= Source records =
(* ===== verification/DNSClientExamples.v ===== *)
(** * The DNS client: runs on concrete inputs

    Instances of what the client takes from other packages, a client on a cache
    file, and the theorems applied to runs of it. *)

From S2P Require Import Prelude.
From S2P Require Import GoText.
From S2P Require Import Bytes.
From S2P Require Import NetIP.
From S2P Require Import Libs.
From S2P Require Import Metadata.
From S2P Require Import Bolt.
From S2P Require Import CacheFile.
From S2P Require Import DNSQuery.
From S2P Require Import DNSRouter.
From S2P Require Import DNSMessage.
From S2P Require Import DNSClient.
From S2P Require Import DNSClientLocks.
From S2P Require Import DNSClientCache.
From S2P Require Import DNSClientStore.
From S2P Require Import DNSClientTheorems.
Local Open Scope string_scope.
Local Open Scope list_scope.
Local Open Scope Z_scope.

(** ** Instances *)

Definition ref_SetEdns0 (size : Z) (do' : bool) (m : Msg) : Msg :=
  {| m with msg_Extra := msg_Extra m ++ [mkRR (mkHeader "." TypeOPT size (if do' then 2 ^ 15 else 0)) (RR_OPT [])] |}.
Definition ref_dns : DNSLibs.
Proof.
  refine {| dns_IsEdns0 m := List.find isOPT (msg_Extra m); OPT_Version r := hdr_Ttl (rr_Header r) / 2 ^ 16 mod 256;
    OPT_UDPSize r := hdr_Class (rr_Header r); OPT_Do r := Z.testbit (hdr_Ttl (rr_Header r)) 15; dns_SetEdns0 := ref_SetEdns0;
    dns_IsFqdn s := strings.HasSuffix s "."; dns_Fqdn s := if strings.HasSuffix s "." then s else (s ++ ".")%string |}.
  - intros m r [H1 H2]%List.find_some. split; [by apply list_elem_of_In|]. by apply Z.eqb_eq.
  - intros m H. apply List.Forall_forall. intros r Hr. by apply Z.eqb_neq, (List.find_none _ _ H).
  - intros size do' m. by exists (mkRR (mkHeader "." TypeOPT size (if do' then 2 ^ 15 else 0)) (RR_OPT [])).
Defined.

Notation RefLRU := (gmap dnsCacheKey (Msg * option Z)).
Definition ref_live (now : Z) (e : option Z) : bool := match e with Some e => now <=? e | None => true end.
Definition ref_client : ClientLibs.
Proof.
  refine {| LRU := RefLRU; lru_New _ := ∅; lru_Add k m c := <[k := (m, None)]> c;
    lru_AddWithLifetime now k m life c := <[k := (m, Some (now + life))]> c;
    lru_Get now k c := (match c !! k with Some (m, e) => if ref_live now e then Some m else None | None => None end, c);
    lru_GetWithLifetimeNoExpire k c := (option_map (fun x => (fst x, default 0 (snd x))) (c !! k), c);
    lru_Remove k c := delete k c; lru_Purge _ := ∅;
    dns_Pack m := Some (be_bytes 2 (msg_Id m)); dns_Unpack raw := Some (mkMsg (be_value raw) true false true true 0 [] [] [] []);
    task_Run l := foldr (fun e r => match e with Some _ => e | None => r end) None l;
    lru_has c k m e := c !! k = Some (m, e) |}.
  - intros n k m e. by rewrite lookup_empty.
  - intros k m c k' m' e'. destruct (decide (k' = k)) as [->|]; [rewrite lookup_insert_eq|rewrite lookup_insert_ne by done; auto]. intros [= <- <-]. by left.
  - intros now k m life c k' m' e'. destruct (decide (k' = k)) as [->|]; [rewrite lookup_insert_eq|rewrite lookup_insert_ne by done; auto].
    intros [= <- <-]. left. split_and!; [done..|]. eexists. split; [done|]. unfold Millisecond. lia.
  - intros now k c m. cbn. destruct (c !! k) as [[m' e]|]; [|done]. destruct (ref_live now e); [|done]. intros [= ->]. by exists e.
  - done.
  - intros k c m e. cbn. destruct (c !! k) as [[m' [e'|]]|]; [| |done]; intros [= <- <-]; [by left|by right].
  - done.
  - intros k c k' m e. destruct (decide (k' = k)) as [->|]; [by rewrite lookup_delete_eq|by rewrite lookup_delete_ne].
  - intros c k m e. by rewrite lookup_empty.
  - intros now k m life c. cbn. rewrite lookup_insert_eq. eexists. split; [done|]. cbn. unfold Millisecond. lia.
  - intros l. induction l as [|e l IH]; cbn; [done|]. split.
    + destruct e; [done|]. intros H. constructor; [done|by apply IH].
    + intros H. pose proof (Forall_inv H) as E. cbn beta in E. subst e. by apply IH, (Forall_inv_tail H).
Defined.

Module ClientRuns.
#[local] Existing Instance ref_libs.
#[local] Existing Instance ref_dns.
#[local] Existing Instance ref_client.
#[local] Existing Instance ref_bolt.
#[local] Instance runStore : CacheStore fileStore := file_CacheStore true.

(** A client with a memory cache that keeps rejected responses in the file. *)
Definition exampleClient : Client (CL := ref_client) (Store := fileStore) :=
  Client_Start true true false
    (NewClient (mkClientOptions 0 false false 0 0 Prefix.zero true) (mkFileStore (set_db (CacheFile_New "" true 0) (Some bolt_empty)) [])).
Definition transport : DNSTransport := mkTransport "udp" "udp".
Definition world (now : Z) : World := mkWorld (now * nanoseconds) 0 (fun _ => None).
Definition question : Question := mkQuestion "example.org." TypeA ClassINET.
Definition request (id : Z) : Msg := mkMsg id false false true false 0 [question] [] [] [].
Definition answer (ttl : Z) : Msg :=
  mkMsg 0 true false true true 0 [question] [mkRR (mkHeader "example.org." TypeA ClassINET ttl) (RR_A [192; 0; 2; 1])] [] [].
Definition options : DNSQueryOptions := mkQueryOptions None 0 0 false false None 0 Prefix.zero false.

(** Two exchanges of the same question: the second waits for the first. *)
Definition twice : list (event (Store := fileStore)) :=
  [EExchange (world 100) None None transport (request 1) options None; EExchangeAsync (world 101) None None transport (request 2) options None].
Definition answeredOnce : list (event (Store := fileStore)) :=
  twice ++ [EAnswer 0 (world 102) (Ok (answer 300)); ECall 0 (world 103) None].

Lemma exampleClient_idle : idle exampleClient.
Proof. split_and!; [done| |done]. cbn. intros cond H. by apply not_elem_of_empty in H. Qed.
Lemma request_typed id : wellTyped (request id).
Proof. constructor. Qed.

Example twice_replies :
  match run answeredOnce (mkClientSystem exampleClient []) with
  | Ok (replies, y) => (replies, length (y_processes y))
  | Err _ => ([], 1%nat)
  end = ([(Some (withId 1 (answer 300)), None); (Some (withId 2 (normalizeTTL 299 (answer 300))), None)], 0%nat).
Proof. vm_compute. reflexivity. Qed.

Lemma exchanges_answered_witness :
  exists replies c' l more replies' c'', run twice (mkClientSystem exampleClient []) = Ok (replies, mkClientSystem c' l)
  /\ (length replies + total owes l = 2)%nat
  /\ run more (mkClientSystem c' l) = Ok (replies', mkClientSystem c'' []) /\ length replies' = total owes l.
Proof.
  destruct (exchanges_answered exampleClient twice (world 102) (Ok (answer 300)) exampleClient_idle) as
    (replies & c' & l & E & Hn & _ & _ & _ & _ & more & replies' & c'' & _ & _ & E' & Hr & _).
  { by repeat constructor. }
  exists replies, c', l, more, replies', c''. by split_and!.
Defined.

(** The answer is in the cache afterwards. *)
Definition finalClient : Client (CL := ref_client) (Store := fileStore) :=
  match run answeredOnce (mkClientSystem exampleClient []) with Ok (_, y) => y_client y | Err _ => exampleClient end.
Definition exampleKey : dnsCacheKey := mkDNSCacheKey question "udp" Prefix.zero 0.
Lemma answeredOnce_run : exists replies, run answeredOnce (mkClientSystem exampleClient []) = Ok (replies, mkClientSystem finalClient []).
Proof.
  pose proof twice_replies as E. unfold finalClient. destruct (run _ _) as [[replies [c l]]|e]; [|done].
  apply (f_equal snd) in E. cbn in E. destruct l; [|done]. by exists replies.
Qed.
Lemma messages_ok id : messageOk (request id).
Proof. unfold messageOk, questionOk. cbn. constructor; [|constructor]. cbn. unfold TypeA. lia. Qed.
Lemma answeredOnce_history : history answeredOnce (mkClientSystem exampleClient []).
Proof. split; [apply messages_ok|]. intros ? ? _. split; [apply messages_ok|]. intros ? ? _. split; [done|]. intros ? ? _. by split. Qed.


(** A second record of lifetime 0 is raised to the lifetime of the first. *)
Definition mixedAnswer : Msg :=
  {| (answer 300) with msg_Ns := [mkRR (mkHeader "example.org." TypeA ClassINET 0) (RR_A [192; 0; 2; 2])] |}.
Lemma response_lifetime_witness :
  exists m', applyResponseOptions question mixedAnswer options = (m', 300) /\ lifeOf mixedAnswer 300
  /\ Forall (fun r => hdr_Ttl (rr_Header r) = 300) (sections m').
Proof.
  destruct (response_lifetime question mixedAnswer options (fst (applyResponseOptions question mixedAnswer options)) 300) as (H1 & H2 & _).
  - by repeat constructor.
  - vm_compute. reflexivity.
  - eexists. split; [|split; [exact H1|]].
    + transitivity (fst (applyResponseOptions question mixedAnswer options), 300); vm_compute; reflexivity.
    + vm_compute in H2. by repeat constructor.
Defined.

(** The subnet of the options replaces the one of the message. *)
Definition subnet4 (n : Z) : Prefix := mkPrefix (Addr4 (n * 2 ^ 8)) 24.
Definition subnetOptions24 : DNSQueryOptions := mkQueryOptions None 0 0 false false None 0 (subnet4 7) false.
Lemma cache_key_subnet_witness :
  let sent := prepareExchangeMessage exampleClient (SetClientSubnet (request 1) (subnet4 9)) subnetOptions24 in
  clientSubnetFromMessage sent = subnet4 7
  /\ k_clientSubnet (newCacheKey (world 1) exampleClient transport question sent subnetOptions24) = subnet4 7.
Proof.
  destruct (cache_key_subnet (world 1) exampleClient transport question (SetClientSubnet (request 1) (subnet4 9)) subnetOptions24) as (H1 & _ & H3).
  - intros _. split; cbn; unfold Addr.wf; cbn; try done; lia.
  - cbn zeta. rewrite H1. by rewrite (H3 eq_refl).
Defined.

End ClientRuns.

= Task item =
From the records above, retype only the lines starting at the line that contains "dns_Pack m := Some" and ending at the line that contains "- intros n k m e. by rewrite lookup_empty.", both included.

= The answer =
    dns_Pack m := Some (be_bytes 2 (msg_Id m)); dns_Unpack raw := Some (mkMsg (be_value raw) true false true true 0 [] [] [] []);
    task_Run l := foldr (fun e r => match e with Some _ => e | None => r end) None l;
    lru_has c k m e := c !! k = Some (m, e) |}.
  - intros n k m e. by rewrite lookup_empty.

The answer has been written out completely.